University of Southern California - School of cinematic arts - General graduate studies

Grad's guide to graduate admissions essays - Colleen Reding 2015

University of Southern California - School of cinematic arts
General graduate studies

Growing up, I always had a curious mind and a thirst for information. Much to the frustration of my parents, I was always asking abstract questions, presenting my ambitious theories and ideas, and looking to engage in long discussions about almost any topic. Despite this intellectual curiosity, reading was particularly difficult for me. I often refused to read and, most likely as a form of self-defense, would go on long rants about the pointlessness of reading. I found a refuge in film and television.

Movies and TV, particularly movies, have always made sense to me. While I could hardly read for more than a minute at a time without losing focus, I found I could watch challenging films that my friends considered boring for hours with total involvement. My intellectual connection with film became so strong that I could not imagine what purpose books could possibly serve.

Ironically, after such a tumultuous start to my relationship with the written word, I have grown up to be an avid reader. Still, my affinity for film remains. As I encounter new themes and concepts in other art forms and in my own life, I find that film anchors my intellectual and emotional progress. For me, film has become more than a mere source of entertainment and intellectual stimulation. I have developed relationships with the great films and the great filmmakers that have shaped the way I see the world. I have internalized Hitchcock’s fear of imprisonment, Fellini’s obsession with the spectacular, and Scorsese’s guilt. I have connected with Stanley Kubrick, Woody Allen, and Charlie Chaplin in ways that, although entirely different, in some ways surpass my relationships with some of my closest friends.
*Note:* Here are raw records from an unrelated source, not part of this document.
Lemma run_capture_plus ml gid negate items prev (s : str) g :
  run ml (capture_plus gid negate items) (MState prev s g) Some
  = match span (in_set negate items) s with
    | ([], _) => None
    | (v, post) => Some (MState (last_char prev v) post (<[gid := v]> g))
    end.
Proof.
  unfold capture_plus. cbn [run ms_rest ms_prev ms_groups].
  rewrite (repeat_plus_set (run ml (CharSet negate items)) (in_set negate items))
    by (done || lia).
  destruct s as [|c s]; [done|]. simpl span.
  destruct (in_set negate items c) eqn:Hc; [|done].
  pose proof (span_app (in_set negate items) s) as Happ.
  destruct (span (in_set negate items) s) as [v post] eqn:Hs. simpl in Happ.
  erewrite greedy_set_longest; [reflexivity|].
  rewrite Hs. cbn [fst snd ms_rest ms_prev ms_groups].
  rewrite last_char_cons. do 3 f_equal.
  rewrite <- Happ. exact (take_span_length (c :: v) post).
Qed.

Lemma compile_re_timestamp :
  compile re_timestamp = Ret (Pattern (lits ts_name (capture_plus 1 true [SLiteral dquote])) 1).
Proof. by vm_compute. Qed.

Lemma in_set_not (stop c : ascii) :
  in_set true [SLiteral stop] c = negb (Ascii.eqb c stop).
Proof. unfold in_set. simpl. by rewrite orb_false_r. Qed.
(** A reply that is null: the request succeeded and the result is a
    marked failure all the same. *)
Example get_page_not_found (client : LogseqClient) (remote : Remote)
  (indented : forall T : Type, T -> jsstring) (params : GetPage.Params) :
  call_outcome (on_getPage remote) = inr None ->
  fst (logseq_get_page client remote indented params []) =
  inr (errorResponse
         (u "Page '" ++ GetPage.name params ++
          u "' not found. Use logseq_list_pages to see available pages.")).
Proof.
  intros H. unfold logseq_get_page, try_catch, bind, getPage. rewrite call_run.
  now rewrite H.
Qed.

Example annotations_cover_tools (client : LogseqClient) (remote : Remote)
  (indented compact : forall T : Type, T -> jsstring)
  (toLowerCase : jsstring -> jsstring) :
  map fst annotations =
  map tool_name (tools client remote indented compact toLowerCase).
Proof. reflexivity. Qed.

(** X7. A tool registered with [readOnlyHint: true] sends exactly one
    request, and its method is one of the query methods (getAllPages,
    getPage, getPageBlocksTree, getPageLinkedReferences, getBlock,
    getBlockProperties, getAllTags, search, getCurrentGraph): it never
    calls a method that creates, changes, moves or deletes. *)
Theorem read_only_tools_only_query
  (client : LogseqClient) (remote : Remote)
  (indented compact : forall T : Type, T -> jsstring)
  (toLowerCase : jsstring -> jsstring)
  (t : Tool) (params : tool_params t) (log : list Posted) (a : Annotations) :
  In t (tools client remote indented compact toLowerCase) ->
  annotationsOf (tool_name t) annotations = Some a ->
  readOnlyHint a = true ->
  exists post,
    snd (handler t params log) = log ++ [post] /\
    In (req_method (post_body post)) queryMethods.
Proof.
  intros Hin Ha Hro.
  destruct (handler_survey client remote indented compact toLowerCase t Hin params log)
    as (result1 & news & Hrun1 & _ & _ & _ & Hquery).
  destruct (handler_run client remote indented compact toLowerCase t Hin params log)
    as (result2 & first & more & Hrun2 & _ & Hcount & _).
  rewrite Hrun1 in Hrun2. injection Hrun2 as _ Hsame.
  apply app_inv_head in Hsame. subst news.
  specialize (Hquery a Ha Hro).
  destruct Hcount as [-> | (Hname & _)].
  - exists first. rewrite Hrun1. split; [reflexivity |].
    now inversion Hquery.
  - rewrite Hname in Ha. vm_compute in Ha. injection Ha as <-. discriminate.
Qed.

Lemma read_only_tools_only_query_witness :
  exists post,
    snd (handler (listPagesTool promptRemote) defaultListParams []) = [] ++ [post] /\
    In (req_method (post_body post)) queryMethods.
Proof.
  apply (read_only_tools_only_query sampleClient promptRemote sampleStringify
           sampleStringify sampleToLowerCase (listPagesTool promptRemote)
           defaultListParams [] (mkAnnotations true false true false)).
  - now left.
  - reflexivity.
  - reflexivity.
Defined.

(** X8. An error message is never truncated: when a request threw, the
    text of the result contains the whole message of what was thrown, so
    it is longer than that message, and longer than the character limit
    whenever the message reaches it. *)
Theorem error_text_not_truncated
  (client : LogseqClient) (remote : Remote)
  (indented compact : forall T : Type, T -> jsstring)
  (toLowerCase : jsstring -> jsstring)
  (t : Tool) (params : tool_params t) (log news : list Posted)
  (post : Posted) (e : JsExn) :
  In t (tools client remote indented compact toLowerCase) ->
  snd (handler t params log) = log ++ news ->
  In post news -> post_thrown post = Some e ->
  exists (result : ToolResult) (prefix suffix : jsstring),
    fst (handler t params log) = inr result /\
    content result =
      [ {| item_type := u "text";
           item_text := prefix ++ extractErrorMessage e ++ suffix |} ] /\
    str_length (extractErrorMessage e) <
      str_length (prefix ++ extractErrorMessage e ++ suffix) /\
    (CHARACTER_LIMIT <= str_length (extractErrorMessage e) ->
     CHARACTER_LIMIT < str_length (prefix ++ extractErrorMessage e ++ suffix)).
Proof.
  intros Hin Hlog Hpost Hthrown.
  destruct (handler_run client remote indented compact toLowerCase t Hin params log)
    as (result & first & more & Hrun & _ & _ & Hreported).
  rewrite Hrun in Hlog |- *. cbn [fst snd] in *.
  apply app_inv_head in Hlog. subst news.
  destruct (Hreported post e Hpost Hthrown) as (prefix & suffix & Hprefix & ->).
  exists (errorResponse (prefix ++ extractErrorMessage e ++ suffix)), prefix, suffix.
  split; [reflexivity |]. split; [reflexivity |].
  assert (Hlonger : str_length (extractErrorMessage e) <
                    str_length (prefix ++ extractErrorMessage e ++ suffix)).
  { rewrite !str_length_app. unfold str_length.
    destruct prefix; [congruence | simpl List.length; lia]. }
  split; [exact Hlonger | lia].
Qed.
(** * Real-time correlative scan matcher (2D): candidate enumeration,
      scoring and selection

    Shallow embedding of
    [cartographer/mapping/internal/2d/scan_matching/real_time_correlative_scan_matcher_2d.cc].

    Conventions of the embedding.
    - [int] is [Z].  Signed overflow is undefined in C++ and the indices
      handled here are grid-cell offsets and candidate counts, so no
      wrap-around is written out.
    - [float] and [double] are the real numbers [R]: the model has no
      rounding, no infinities and no NaN.  [std::exp] is [exp],
      [std::abs] is [Rabs], [std::hypot a b] is [sqrt (a * a + b * b)] and
      [common::Pow2 a] is [a * a].
      Rounding can merge two different real scores into one float and
      underflow can turn a positive product into 0: the sign and the
      monotonicity of penalized scores are therefore stated with non-strict
      inequalities, which rounding keeps.
      In [R] a quotient by 0 is 0; at run time it is an infinity or NaN.
      The code can form two quotients with a zero divisor.  One is the
      [0 / 0] of the probability-grid score of an empty scan: it is 0 in
      [R] and NaN at run time, and fails the positivity check either way.
      The other is the per-point quotient of the TSDF overload by
      [GetMaxCorrespondenceCost()] when that cost is 0: the embedding of the
      TSDF overload records the divisors of its quotients, so that a run
      without a zero divisor can be told from one that the real numbers do
      not follow.
    - A call either returns or stops the process.  [outcome] records which
      of the two happened and, for a stop, at which program point: a failed
      glog [CHECK], an uncaught exception or an undefined operation. *)

From Stdlib Require Import ZArith List Sorted Reals Lra Lia Bool.
From Equations Require Import Equations.
Import ListNotations.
While I understand and have been impacted by the language of film, it is not yet a language I can speak. Up to this point, my line of communication through film has been one way—I have been affected by the films of others, but I have not been able to express myself through the medium, at least not beyond my amateur attempts at filmmaking. I aspire to enter into that privileged group of people who can not only experience the films of others but also express themselves through films of their own.

Growing up, my outlet for expression was not an artistic one but rather, a physical one. Tennis was my consuming passion and my commitment to the sport was so complete that I hardly had the opportunity to consider other pursuits in any meaningful way. During my sophomore year of college, a serious injury forced me to take a year and a half away from the sport. Although this was a devastating period for me, I now see my injury as something of a blessing. The absence of tennis in my life left a void that needed to be filled.

It was during this period that my love for film intensified, and I discovered screenwriting as my new outlet for expression. Though the timing of this shift of focus seemed like a mere coincidence at the time, I now realize that my interest in artistic expression could only evolve when my outlet for physical expression receded. My experience with screenwriting has been overwhelmingly positive. I now have the good fortune of seeing life’s challenges not just as obstacles that must be overcome, but also inspiration for my work as a writer. I have written constantly, studied screenwriting in class, and read as many books and screenplays as I could in order to improve my craft. Screenwriting has allowed me to channel my creative energies in a way that I had not previously imagined.

Despite its incredibly fulfilling aspects, I have learned that screenwriting is an incomplete medium. The words on the page exist only to be transformed into images on the screen. As fulfilling as screenwriting may be, a screenplay can never really be a vehicle for communication unless it is translated into film. As I result, I hope to gain a deeper understanding of film production in order to fully communicate my stories or the stories of others by using the full power of cinematic expression.

My need to communicate and express myself guides my outlook as an aspiring filmmaker. The two key elements of communication are first having something to say and second having an audience who wants to listen. It seems most contemporary films fall into either the category of films that have something to say that no one wants to watch or films that appeal to a large audience but have nothing to say. The responsibility for modern filmmakers is to walk the tightrope between the two extremes.

If there is one quality of mine that I trust will guide me as an aspiring filmmaker and possibly separate me from my peers, it is a powerful appreciation of the need for films to entertain as well as move their audiences, both emotionally and intellectually. A film that addresses life’s most profound issues but does not entertain is no better than a mindless blockbuster that leaves the consciousness of the audience at the moment the credits roll. My dream is to find that rare balance and take part in making films that are entertaining enough to captivate an audience and powerful enough to move them.